Content starts

(** The state when the entries have been seen. *)
Definition seen (es : list mpentry) (s : mpst) : mpst :=
  mkmpst (take 8 (mp_cpus s ++ apicids es)) (default (mp_ioapicid s) (last (ioapics es))) (mp_lapic s) (mp_io s) (mp_imcr s).

Lemma load_at m a n i : 0 <= i < n -> load m a n !! Z.to_nat i = Some (m (a + i)).
Proof. intros H. unfold load. rewrite list_lookup_fmap, lookup_seqZ_lt by lia. simpl. do 2 f_equal. lia. Qed.

Lemma load_app m a l1 l2 : load m a (Z.of_nat (length (l1 ++ l2))) = l1 ++ l2 -> load m (a + Z.of_nat (length l1)) (Z.of_nat (length l2)) = l2.
Proof.
  intros H. rewrite length_app, Nat2Z.inj_add in H. unfold load in *. rewrite seqZ_app, fmap_app in H by lia. apply app_inj_1 in H as [_ H]; [done|]. rewrite length_fmap, length_seqZ. lia.
Qed.

Lemma seen_add a es s : (length (mp_cpus s) <= 8)%nat -> take 8 (mp_cpus (add_cpu a s) ++ apicids es) = take 8 (mp_cpus s ++ a :: apicids es).
Proof.
  intros H. unfold add_cpu, NCPU. destruct (Z.ltb_spec (Z.of_nat (length (mp_cpus s))) 8); cbn [mp_cpus]; [by rewrite <- app_assoc|]. by rewrite !take_app_le by lia.
Qed.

Content ends

→ Exercise aim:
Output only the lines from the one containing "Lemma seen_add a" through the end of the material, please, exactly as they appear.

→ Response box:
Lemma seen_add a es s : (length (mp_cpus s) <= 8)%nat -> take 8 (mp_cpus (add_cpu a s) ++ apicids es) = take 8 (mp_cpus s ++ a :: apicids es).
Proof.
  intros H. unfold add_cpu, NCPU. destruct (Z.ltb_spec (Z.of_nat (length (mp_cpus s))) 8); cbn [mp_cpus]; [by rewrite <- app_assoc|]. by rewrite !take_app_le by lia.
Qed.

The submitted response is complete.